The year is rolling steadily on towards its festive conclusion with yet greater uncertainty over Tasmania’s future.

While the debate over the stadium wobbled one way and the other over the past two years, those with an eye to where Tasmania needs to be in five and 10 years’ time will look on with a mix of horror and amusement at that and how progress actually progresses in Tasmania – or not.

There can be no doubt that agriculture holds the key for future prosperity in Tasmania.

Our so-called major industrials are rapidly reaching their end of useful and commercial life and have been built on importing raw materials and value adding them with our cheap power.

The practicalities and economics of this no longer fit into Tasmania’s future.

Tasmania, however, should be taking the raw and primary products we grow here and further value adding them.

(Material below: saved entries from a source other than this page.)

(** * autocomplete_light.autocomplete.base

    A shallow embedding of [AutocompleteInterface] and [AutocompleteBase]
    (src/autocomplete_light/autocomplete/base.py) together with the small
    part of Python and Django semantics these two classes rely on:
    exceptions, the [%] string-formatting operator, [len], [hasattr],
    [django.utils.html.escape], [force_str], [reverse] and [gettext_lazy]. *)

From Stdlib Require Import String Ascii List Bool Arith Lia.
Import ListNotations.

Local Open Scope list_scope.
Local Open Scope string_scope.
Set Warnings "-register-all".

(** ** Characters used by the templates and by the escaper *)

Definition dquote : ascii := "034"%char.
Definition squote : ascii := "039"%char.
Definition amp : ascii := "&"%char.
Definition lt : ascii := "<"%char.
Definition gt : ascii := ">"%char.
Definition percent : ascii := "%"%char.
Definition DQ : string := String dquote "".
Definition SQ : string := String squote "".

(** ** Python exceptions and results *)

Inductive exn : Type :=
| TypeError (msg : string)
| ValueError (msg : string)
| NotImplementedError
| NoReverseMatch (msg : string)
| ImproperlyConfigured (msg : string).

Inductive result (A : Type) : Type :=
| Ok (a : A)
| Raise (e : exn).
Arguments Ok {A} a.
Arguments Raise {A} e.

Definition rbind {A B} (r : result A) (k : A -> result B) : result B :=
  match r with
  | Ok a => k a
  | Raise e => Raise e
  end.

(** ** Python objects

    The universe of objects that can be handed to the constructor as
    [request] or [values].  A [string] is read as a sequence of code
    points below 256, one per character.  An iterator (a list iterator,
    a generator) carries the name of its type and the items it has yet
    to yield: it has [__iter__] and no [__len__]. *)

Inductive pyobj : Type :=
| PyNone
| PyNotImplemented                       (* the [NotImplemented] singleton *)
| PyBool (b : bool)
| PyInt (n : nat)
| PyStr (s : string)
| PyList (l : list pyobj)
| PyTuple (l : list pyobj)
| PyIterator (kind : string) (items : list pyobj)
| PyObject (cls : string) (text : string) (* a plain instance, with its [__str__] *)
| PyExcClass_NotImplementedError         (* the class [NotImplementedError] *)
| PyExc (e : exn).                       (* an exception instance *)

Definition type_name (o : pyobj) : string :=
  match o with
  | PyNone => "NoneType"
  | PyNotImplemented => "NotImplementedType"
  | PyBool _ => "bool"
  | PyInt _ => "int"
  | PyStr _ => "str"
  | PyList _ => "list"
  | PyTuple _ => "tuple"
  | PyIterator kind _ => kind
  | PyObject cls _ => cls
  | PyExcClass_NotImplementedError => "type"
  | PyExc (TypeError _) => "TypeError"
  | PyExc (ValueError _) => "ValueError"
  | PyExc NotImplementedError => "NotImplementedError"
  | PyExc (NoReverseMatch _) => "NoReverseMatch"
  | PyExc (ImproperlyConfigured _) => "ImproperlyConfigured"
  end.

We do a lot of this already – such as the McCain and Simplot processing factories, abattoirs and many on-farm packaging and distribution enterprises.

We add value to the salmon industry by processing some of the feed here and preparing the final fish product for a range of different markets, and we tinker around the margins with forest products – but just converting low-quality timber into woodchips isn’t quite the value adding the state needs.

But whatever that downstream industry looks like in the future, we need a political process that enables things to actually happen.

Tasmania often snatches defeat from the jaws of victory, often due to poor process rather than poor projects.

If we reflect on the last big project that tore the state asunder, the Bell Bay pulp mill, and the Wesley Vale pulp mill before that, they both fell foul of poor political and decision making processes.

This then flows on to something which should be quite benign, the building of a sports stadium.

Yet most Tasmanians as a consequence of these protracted process debacles, have lost confidence in any side of the argument.

If you are opposed to a project, you will likely feel you aren’t being heard.

If you are for a project, you will likely feel that the noisy minority are bringing it to a halt before it even gets going.

The term “bipartisan” rarely gets to be part of the rhetoric in Tasmania because those intractably opposed to any form of human development make such noise that others just give up.

But it is a bipartisan vision that this state desperately needs. Pulp mills, mines and footy stadiums are apparently very divisive, but surely, we as a state can all lock in behind agriculture.

Farmers, after all, are among the most trusted people in our community.

If Tasmania has any hope of developing anything without a cacophony of contrasting choruses, we need a future economic plan that all sides of politics can join.

We have the best soils, the best climate and the nation’s best avail able water for irrigation, which is all very skillfully managed by the nation’s best farmers.

We know what the future food, fibre and pharmaceutical needs are for this country and others, the technology is clearly available, and we have the brown field industrial sites already here to provide the best locations.

All we need is some vision, some planning, and the willingness to actually all get behind something and get it done.